80 anos de Rick Wright hoje: “Wet Dream” é relançado
“O Pink Floyd não teria sido Pink Floyd se não tivéssemos Rick, ele foi o som que uniu tudo. É quase aquela coisa de George Harrison: você meio que esquece que eles fizeram muito mais do que talvez lhes deem crédito.”
NICK MASON
“Quanto ao homem e sua obra, é difícil exagerar a importância de sua voz musical no Pink Floyd.”
ROGER WATERS
“Na confusão de discussões sobre quem ou o que era o Pink Floyd, a enorme contribuição de Rick era frequentemente esquecida. Ele era gentil, despretensioso e reservado, mas sua voz comovente e sua maneira de tocar eram componentes vitais e mágicos do nosso som que mais era reconhecido como sendo o Pink Floyd.”
DAVID GILMOUR
Os três colegas de Pink Floyd fazem questão de explicitar a importância do trabalho musical do tecladista Rick Wright no DNA da banda. Sendo o membro mais introvertido e reservado, muitas vezes sua personalidade quieta trabalha contra os holofotes que sua obra merece.
“Wet Dream” foi o primeiro álbum solo do tecladista, que compôs todas as faixas e produziu as gravações, ou seja, é um retrato fiel de seu criador. E como não há nenhuma participação dos outros integrantes do Pink Floyd, é onde conhecedores de toda a discografia da banda inglesa podem isolar a “variável” Rick Wright para melhor compreensão dos tijolos com sua assinatura que ajudaram na fama mundial do grupo. Mas não pelo pastiche: não há nada no disco que dê a mínima impressão de querer soar como Pink Floyd ou deliberadamente forçar para parecer diferente. É “apenas” o Rick Wright.

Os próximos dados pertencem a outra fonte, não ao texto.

(* ===== verification/EventProof.v ===== *)
(** * Events: which waiting threads a set of flags satisfies

    [serve] goes through the waiting threads in order, as [rt_event_send] does:
    a satisfied thread receives its flags and, if it asked for it, clears them
    for those behind it. *)
From S2P Require Import Prelude Kservice RtList KMonad KState KPrim KInv Scheduler Object TimerBase Thread Timer Ipc IpcMsg KernelInv WaitProof TimerProof BlockProof.
Import Scheduler Object TimerBase Thread Timer IpcCore Event.
Local Open Scope Z_scope.
Local Open Scope kmonad_scope.

Module EventProof.

(** What a thread that waits for [set] with options [info] receives from the
    flags [have], if it is satisfied. *)
Definition ev_match (set info have : Z) : option Z :=
  if flag_on info RT_EVENT_FLAG_AND then
    if Z.land set have =? set then Some set else None
  else if flag_on info RT_EVENT_FLAG_OR then
    if flag_on set have then Some (Z.land set have) else None
  else None.

Section serve.
Context (want : nat -> Z * Z).

(** The woken threads with what they receive, the threads that keep waiting,
    and the flags that are left. *)
Fixpoint serve (ws : list nat) (have : Z) : list (nat * Z) * list nat * Z :=
  match ws with
  | [] => ([], [], have)
  | w :: ws =>
      let '(set, info) := want w in
      match ev_match set info have with
      | None => let '(woken, waiting, rest) := serve ws have in (woken, w :: waiting, rest)
      | Some got =>
          let have := if flag_on info RT_EVENT_FLAG_CLEAR then Z.land have (Z.lnot got) else have in
          let '(woken, waiting, rest) := serve ws have in ((w, got) :: woken, waiting, rest)
      end
  end.

Lemma serve_woken ws have x : x ∈ (serve ws have).1.1 -> x.1 ∈ ws.
Proof.
  revert have. induction ws as [|w ws IH]; intros have; simpl; [set_solver|].
  destruct (want w) as [set info]. destruct (ev_match set info have) as [got|].
  - specialize (IH (if flag_on info RT_EVENT_FLAG_CLEAR then Z.land have (Z.lnot got) else have)).
    destruct (serve ws _) as [[woken waiting] rest]. simpl in *.
    intros [->|Hx]%elem_of_cons; [simpl; set_solver|]. right. auto.
  - specialize (IH have). destruct (serve ws _) as [[woken waiting] rest]. simpl in *. intros Hx. right. auto.
Qed.
End serve.

(** The fields the loop leaves alone. *)
Definition same_context (s s' : kview) : Prop :=
  k_primask s' = k_primask s /\ k_lock_nest s' = k_lock_nest s /\ k_current s' = k_current s /\
  k_irq_nest s' = k_irq_nest s /\ k_pendsv s' = k_pendsv s.

(** What waking the threads of [woken] has done. *)
Definition served (woken : list (nat * Z)) (s s' : kview) : Prop :=
  (forall w got, (w, got) ∈ woken -> exists th, k_threads s' !! w = Some th /\
     thread_stat th = RT_THREAD_READY /\ t_event_set th = got) /\
  (forall t, t ∉ woken.*1 -> k_threads s' !! t = k_threads s !! t).

Lemma queue_nodup (s : kview) h (ws : list nat) :
  links_ok (k_links s) -> k_links s !! h = Some (LTlist <$> ws) -> NoDup ws.
Proof.
  intros HV Hw. pose proof (coherent_nodup _ _ _ (lo_coherent _ HV) Hw) as Hnd.
  by apply NoDup_fmap in Hnd; [|intros ? ? [=]].
Qed.

(** One satisfied thread is woken: the record first gets what it receives, then
    the thread is resumed. *)
Lemma wake_one idle s Q h A w ws th got e i :
  kinv idle s Q -> k_primask s = 1 -> wait_head h = true ->
  k_links s !! h = Some (LTlist <$> A ++ w :: ws) ->
  k_threads s !! w = Some th -> k_events s !! i = Some e ->
  forall e', let s1 := set_events (<[i := e']> (k_events s))
    (set_threads (<[w := set_t_event_set got th]> (k_threads s)) s) in
  exists s' Q', rt_thread_resume w s1 = Ok RT_EOK s' /\ kinv idle s' Q' /\ same_context s s' /\
    k_events s' = <[i := e']> (k_events s) /\ k_links s' !! h = Some (LTlist <$> A ++ ws) /\
    (exists th', k_threads s' !! w = Some th' /\ thread_stat th' = RT_THREAD_READY /\ t_event_set th' = got) /\
    (forall t, t <> w -> k_threads s' !! t = k_threads s !! t).
Proof.
  intros HI Hpm Hh Hq Hw He e' s1. set (th1 := set_t_event_set got th) in s1.
  assert (thread_stat th = RT_THREAD_SUSPEND) as Hst.
  { destruct (waiter_exists idle s Q h (A ++ w :: ws) w HI Hh Hq) as (x & Hx & Hs); [set_solver|]. congruence. }
  assert (kinv idle s1 Q) as HI1.
  { eapply kinv_frame; [..|by apply (kinv_field idle s Q w th th1)]; done. }
  destruct (resume_ok idle s1 Q w th1 HI1) as (V & T & G & r & E & HI' & _ & HV);
    [by apply quiet_masked|apply lookup_insert_eq|done|].
  eexists _, _. split; [exact E|]. split; [exact HI'|]. split; [done|]. split; [done|]. split; [|split].
  - simpl. rewrite HV; [|by destruct h|by destruct h]. simpl. rewrite Hq. simpl. f_equal.
    rewrite fmap_drop_node, drop_node_notin by apply row_not_ready. f_equal.
    pose proof (queue_nodup s h _ (si_links _ _ (ki_sched _ _ _ HI)) Hq) as Hnd.
    apply NoDup_app in Hnd as (_ & H1 & [H2 _]%NoDup_cons).
    apply drop_node_split; [|done]. intros Hx. apply (H1 w Hx). set_solver.
  - eexists. split; [apply lookup_insert_eq|]. split; [apply stat_ready|done].
  - intros t Ht. simpl. by rewrite !lookup_insert_ne.
Qed.

(** What the threads of a state wait for. *)
Definition wants (TH : gmap nat rt_thread) (w : nat) : Z * Z :=
  match TH !! w with Some th => (t_event_set th, t_event_info th) | None => (0, 0) end.

Lemma serve_ext f g ws have : (forall w, w ∈ ws -> f w = g w) -> serve f ws have = serve g ws have.
Proof.
  revert have. induction ws as [|w ws IH]; intros have Hfg; [done|]. simpl.
  rewrite (Hfg w) by set_solver. destruct (g w) as [set info].
  destruct (ev_match set info have); by rewrite IH by set_solver.
Qed.

(** The body of the loop for one thread. *)
Lemma event_loop_step idle s Q i A w ws th e fuel need :
  kinv idle s Q -> k_links s !! LSuspend (IEvent i) = Some (LTlist <$> A ++ w :: ws) ->
  k_threads s !! w = Some th -> k_events s !! i = Some e ->
  let n := default (LSuspend (IEvent i)) (head (LTlist <$> ws)) in
  event_send_loop (S fuel) i (LTlist w) need s =
  match ev_match (t_event_set th) (t_event_info th) (ev_set e) with
  | None => event_send_loop fuel i n need s
  | Some got => (rt_thread_resume w ;! event_send_loop fuel i n true)
      (set_events (<[i := if flag_on (t_event_info th) RT_EVENT_FLAG_CLEAR
          then set_ev_set (Z.land (ev_set e) (Z.lnot got)) e else e]> (k_events s))
        (set_threads (<[w := set_t_event_set got th]> (k_threads s)) s))
  end.
Proof.
  intros HI Hq Ht He n.
  assert (v_next (k_links s) (LTlist w) = Some n) as En.
  { rewrite fmap_app in Hq. apply (queue_next_member _ _ _ _ _ (lo_coherent _ (si_links _ _ (ki_sched _ _ _ HI))) Hq). }
  assert (set_events (<[i := e]> (k_events s)) s = s) as Eid by (rewrite insert_id by done; by destruct s).
  unfold ev_match. simpl. unfold get_thread, get_event, bind, gets, ret. simpl. rewrite Ht. simpl. rewrite He. simpl.
  destruct (flag_on (t_event_info th) RT_EVENT_FLAG_AND).
  - destruct (Z.land (t_event_set th) (ev_set e) =? t_event_set th); simpl; unfold list_next; simpl; rewrite En; simpl; [|done].
    unfold get_thread, put_event, bind, gets, modify. simpl. rewrite Ht. simpl.
    assert (set_threads (<[w := set_t_event_set (t_event_set th) th]> (k_threads s)) s = s) as ->.
    { replace (set_t_event_set (t_event_set th) th) with th by (by destruct th).
      rewrite insert_id by done. by destruct s. }
    destruct (flag_on (t_event_info th) RT_EVENT_FLAG_CLEAR); simpl; [done|]. by rewrite Eid.
  - destruct (flag_on (t_event_info th) RT_EVENT_FLAG_OR); [|simpl; unfold list_next; simpl; by rewrite En].
    destruct (flag_on (t_event_set th) (ev_set e)); simpl; unfold list_next; simpl; rewrite En; simpl; [|done].
    unfold get_thread, put_event, bind, gets, modify. simpl. rewrite lookup_insert_eq. simpl.
    destruct (flag_on (t_event_info th) RT_EVENT_FLAG_CLEAR); simpl; [done|].
    rewrite (insert_id (k_events s) i e He). by destruct s.
Qed.

Lemma same_context_trans s1 s2 s3 : same_context s1 s2 -> same_context s2 s3 -> same_context s1 s3.
Proof. intros (E1 & E2 & E3 & E4 & E5) (F1 & F2 & F3 & F4 & F5). unfold same_context. by rewrite F1, F2, F3, F4, F5. Qed.

Lemma served_cons s s1 s' w got woken :
  (forall x, x ∈ woken -> x.1 <> w) ->
  (exists th, k_threads s1 !! w = Some th /\ thread_stat th = RT_THREAD_READY /\ t_event_set th = got) ->
  (forall t, t <> w -> k_threads s1 !! t = k_threads s !! t) ->
  served woken s1 s' -> served ((w, got) :: woken) s s'.
Proof.
  intros Hne (th & Ht & Hst & Hg) Ho [H1 H2].
  assert (w ∉ woken.*1) as Hw by (intros (x & -> & Hx)%list_elem_of_fmap; by apply (Hne x Hx)).
  split.
  - intros u g [[= -> ->]|Hu]%elem_of_cons; [|by apply H1]. exists th. by rewrite H2.
  - intros t Hn. simpl in Hn. apply not_elem_of_cons in Hn as [Hn1 Hn2]. rewrite H2 by done. by apply Ho.
Qed.

(** The whole loop does what [serve] says. *)
Lemma event_loop_ok idle i ws : forall A s Q e fuel need,
  kinv idle s Q -> k_primask s = 1 -> k_events s !! i = Some e ->
  k_links s !! LSuspend (IEvent i) = Some (LTlist <$> A ++ ws) -> (length ws < fuel)%nat ->
  let '(woken, waiting, rest) := serve (wants (k_threads s)) ws (ev_set e) in
  exists s' Q',
    event_send_loop fuel i (default (LSuspend (IEvent i)) (head (LTlist <$> ws))) need s =
      Ok (need || bool_decide (woken <> [])) s' /\
    kinv idle s' Q' /\ same_context s s' /\
    k_events s' = <[i := set_ev_set rest e]> (k_events s) /\
    k_links s' !! LSuspend (IEvent i) = Some (LTlist <$> A ++ waiting) /\ served woken s s'.
Proof.
  induction ws as [|w ws IH]; intros A s Q e fuel need HI Hpm He Hq Hf; (destruct fuel as [|fuel]; [simpl in Hf; lia|]).
  - simpl. exists s, Q. rewrite bool_decide_true by done. rewrite orb_false_r. split; [done|].
    split; [done|]. split; [done|]. split; [|split; [done|split; [intros ? ?; set_solver|done]]].
    replace (set_ev_set (ev_set e) e) with e by (by destruct e). by rewrite insert_id.
  - destruct (waiter_exists idle s Q (LSuspend (IEvent i)) (A ++ w :: ws) w HI eq_refl Hq) as (th & Ht & _); [set_solver|].
    pose proof (queue_nodup s _ _ (si_links _ _ (ki_sched _ _ _ HI)) Hq) as Hnd.
    apply NoDup_app in Hnd as (_ & _ & [Hw Hnd]%NoDup_cons).
    pose proof (event_loop_step idle s Q i A w ws th e fuel need HI Hq Ht He) as Estep. cbv zeta in Estep.
    simpl serve. unfold wants at 1. rewrite Ht. simpl in Hf.
    change (default (LSuspend (IEvent i)) (head (LTlist <$> w :: ws))) with (LTlist w).
    destruct (ev_match (t_event_set th) (t_event_info th) (ev_set e)) as [got|].
    + set (e' := if flag_on _ _ then _ else _) in Estep.
      destruct (wake_one idle s Q (LSuspend (IEvent i)) A w ws th got e i HI Hpm eq_refl Hq Ht He e')
        as (s1 & Q1 & E1 & HI1 & Hc1 & He1 & Hq1 & Hw1 & Ho1).
      specialize (IH A s1 Q1 e' fuel true HI1). 
      rewrite (serve_ext (wants (k_threads s1)) (wants (k_threads s))) in IH.
      2:{ intros u Hu. unfold wants. rewrite Ho1; [done|]. by intros ->. }
      assert (ev_set e' = if flag_on (t_event_info th) RT_EVENT_FLAG_CLEAR then Z.land (ev_set e) (Z.lnot got) else ev_set e) as Ee
        by (unfold e'; by destruct (flag_on _ _)).
      rewrite Ee in IH. destruct (serve _ ws _) as [[woken waiting] rest] eqn:Es.
      destruct IH as (s' & Q' & E & HI' & Hc & Hev & Hl & Hs1 & Hs2);
        [by destruct Hc1 as [-> _]|rewrite He1; apply lookup_insert_eq|done|lia|].
      exists s', Q'. split.
      { rewrite Estep. unfold bind. rewrite E1. simpl res_bind. rewrite E. by rewrite (bool_decide_true ((w, got) :: woken <> [])), orb_true_r. }
      split; [done|]. split; [by apply (same_context_trans s s1)|].
      split; [rewrite Hev, He1, insert_insert_eq; unfold e'; by destruct (flag_on _ _)|].
      split; [done|]. apply (served_cons s s1); [|done|done|by split].
      intros x Hx <-. apply Hw. pose proof (fun have => serve_woken (wants (k_threads s)) ws have x) as Hsw.
      specialize (Hsw (if flag_on (t_event_info th) RT_EVENT_FLAG_CLEAR then Z.land (ev_set e) (Z.lnot got) else ev_set e)).
      rewrite Es in Hsw. auto.
    + specialize (IH (A ++ [w]) s Q e fuel need HI). rewrite <-app_assoc in IH. simpl in IH.
      destruct (serve _ ws _) as [[woken waiting] rest] eqn:Es.
      destruct IH as (s' & Q' & E & HI' & Hc & Hev & Hl & Hs); [done|done|done|lia|].
      exists s', Q'. rewrite <-app_assoc in Hl. split; [rewrite Estep; exact E|]. done.
Qed.
End EventProof.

Lançado em 1978, logo após a fúria de “Animals” e bem antes da grandiloquência de “The Wall“, o que temos aqui são dez curtas canções, a maioria com três a quatro minutos de duração. Mas os fãs da longa e heterogênea carreira do Floyd não demorarão para se sentir familiarizados com os padrões rítmicos, estrutura, estilo e execução das canções e a suave e charmosa voz de Rick.
A “demissão”
Conhecedores da história também perceberão a importância de entender o contexto histórico: após atingir seu ápice participativo em “Dark Side of the Moon” (1973) e “Wish You Were Here” (1975), Richard Wright começou a ficar menos interessado durante as gravações de “Animals” (1977) culminando com seu desligamento da banda durante o registro de “The Wall” (iniciado no final de 1978 ainda). A iniciativa partiu de Roger Waters, que idealizara e compusera praticamente todas as músicas, mas era claro para todos (Gilmour e Mason inclusos) que Rick não queria mais estar ali:
“Quando Rick soube que teria que fazer as suas partes de teclado durante as férias de verão, ele se recusou terminantemente. Quando isso chegou aos ouvidos de Roger, ele ficou atordoado e furioso. Ele achava que estava fazendo uma enorme quantidade de trabalho e que Rick não estava propenso a fazer qualquer esforço para ajudar.”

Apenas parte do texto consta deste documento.